As consideration for entering into this Agreement and purchasing the Notes,
each Purchaser shall be issued at the Closing a common stock purchase
warrant in the form annexed hereto as Exhibit B (the "Warrant").  The
Warrants to be issued to Purchasers hereunder shall grant the Warrant
holders, upon written consent of the Majority Holders (as defined in
Section 1.9), the right to purchase Texas Network's Class A Common Stock,
$.01 par value per share, ("Texas Network Common Stock") upon exercise
thereof until June 30, 2003 representing the aggregate of 17.5% of the
number of shares of Texas Network Common Stock outstanding, at the time of
and after giving effect to the exercise of the Warrants, on a fully-diluted
basis after giving effect to the exercise or conversion of all then
outstanding options, warrants, and other rights to purchase or acquire
shares of Texas Network Common Stock, at an exercise price of $.01 per
share.  Notwithstanding that upon exercise of the Warrants, there may be an
increase in the aggregate number of shares of Texas Network's Common Stock
issuable upon exercise of the Warrants as compared to the aggregate number
of shares of Texas Network Common Stock that would be issuable if the
Warrants were exercised as of the date hereof, there shall be no change in
the aggregate amount paid upon exercise of the Warrants.  The Warrant shall
grant each Purchaser the right to acquire a pro rata portion of the 17.5%
of the fully-diluted outstanding Texas Network Common Stock determined by
multiplying 17.5% by the quotient of the aggregate principal amount of
Notes purchased by Purchaser hereunder divided by $5,000,000.  Texas
Network will grant the holders of Texas Network's Class A Common Stock
issuable upon exercise of the Warrants certain registration rights pursuant
to the Registration Rights Agreement annexed hereto as Exhibit C to be
executed by the parties thereto at the Closing.  The right to exercise the
warrants to purchase shares of common stock in the 2nd Regional Network to
be issued if the 2nd Regional Network Option is exercised (as defined in
Section 1.8 herein) also shall expire on June 30, 2003.  For purposes of
this Agreement, Texas Network Common Stock on a fully-diluted basis shall
include Texas Network's Class A Common Stock and Class B Common Stock;
provided, however, fully-diluted basis shall not take into account
additional voting rights of Class B Common Stock over Class A Common Stock.
At ACTV's option, upon exercise of any of the Warrants, ACTV shall cause
Texas Network to amend its certificate of incorporation to authorize an
adequate number of shares of Class A Common Stock or transfer Class A
Common Stock owned by ACTV, Entertainment,  or any other ACTV subsidiary in
such number to satisfy the obligations under the Warrants.

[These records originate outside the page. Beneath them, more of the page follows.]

(* ===== verification/AdminClientSpec.v ===== *)
(** The administration tool and the daemon: what the tool sends arrives as it was
    sent, in whatever pieces, the reply comes back the same way, and no reply
    overruns the tool's buffer. *)
From S2P Require Import Prelude.
From S2P Require Import Dpdk.
From S2P Require Import Types.
From S2P Require Import Ipc.
From S2P Require Import Control.
From S2P Require Import Client.
From S2P Require Import ClientSpec.
From S2P Require Import AdminWire.
From S2P Require Import AdminState.
From S2P Require Import AdminWorker.
From S2P Require Import AdminControl.
From S2P Require Import AdminParse.
From S2P Require Import AdminParseSpec.
From S2P Require Import AdminClient.

(** * The request arrives *)

Lemma take_of_length {A} m (l : list A) : take (length (take m l)) l = take m l.
Proof. rewrite length_take. destruct (Nat.le_ge_cases m (length l)); [by rewrite Nat.min_l|]. by rewrite Nat.min_r, !take_ge by lia. Qed.
Lemma set_connection_same i s : (i < length (sv_clients s))%nat -> set_connection i (connection s i) s = s.
Proof.
  intros Hi. unfold set_connection, connection. destruct (lookup_lt_is_Some_2 (sv_clients s) i Hi) as [x Hx].
  rewrite nth_lookup, Hx. cbn [default]. rewrite list_insert_id by done. by destruct s.
Qed.
Lemma set_connection_again i c c' s : set_connection i c (set_connection i c' s) = set_connection i c s.
Proof. unfold set_connection. cbn [sv_clients set_sv_clients]. rewrite list_insert_insert_eq. by destruct s. Qed.

(** The bytes waiting in the socket of connection [i]; each element of [sizes] is
    a round in which that many have arrived.  The daemon reads while the request
    is incomplete ([connection_events]). *)
Fixpoint admin_feed (i : nat) (sizes : list nat) (stream : list Z) (s : admin_service) : list Z * admin_service :=
  match sizes with
  | [] => (stream, s)
  | n :: sizes' =>
    let c := connection s i in
    let data := take (Nat.min n (Z.to_nat (cc_target c - cc_have c))) stream in
    if (connection_events c =? POLLIN) && negb (Nat.eqb (length data) 0)
    then admin_feed i sizes' (drop (length data) stream) (read_client i (Answered data) s)
    else admin_feed i sizes' stream s
  end.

               (b)  Option to Exchange Warrants for ACTV Common Stock.  As
more fully described in the Warrant, all of the Warrants may be exchanged
in their entirety at any time for eighteen (18) months from the Closing
Date at the option of the Warrant holders owning a majority of the Warrants
for 5.5% of the number of shares of ACTV Common Stock, $.10 par value per
share, outstanding at the time of and after giving effect to the exchange
of the Warrants, on a fully-diluted basis after giving effect to the
exercise or conversion of all then outstanding options, warrants, and other
rights to purchase or acquire shares of ACTV Common Stock, including, but
not limited to, exchangeable preferred stock of ACTV Holdings, Inc.  The
Warrants issued at the Closing shall grant the holder the right to acquire
a pro rata portion of the 5.5% of ACTV's fully-diluted outstanding Common
Stock determined by multiplying 5.5% by the quotient of the aggregate
principal amount of Notes purchased by Purchaser hereunder divided by
$5,000,000.  ACTV will grant the holders of ACTV Common Stock upon exchange
of the Warrants certain registration rights pursuant to the ACTV
Registration Rights Agreement annexed hereto as Exhibit D to be executed by
the parties thereto at the Closing.  The right to exchange for ACTV Common
Stock the warrants exercisable for shares of common stock in the 2nd
Regional Network to be issued if the 2nd Regional Network Option is
exercised (as defined in Section 1.8 herein) shall expire eighteen months
from the closing date of the notes purchased from the 2nd Regional Network.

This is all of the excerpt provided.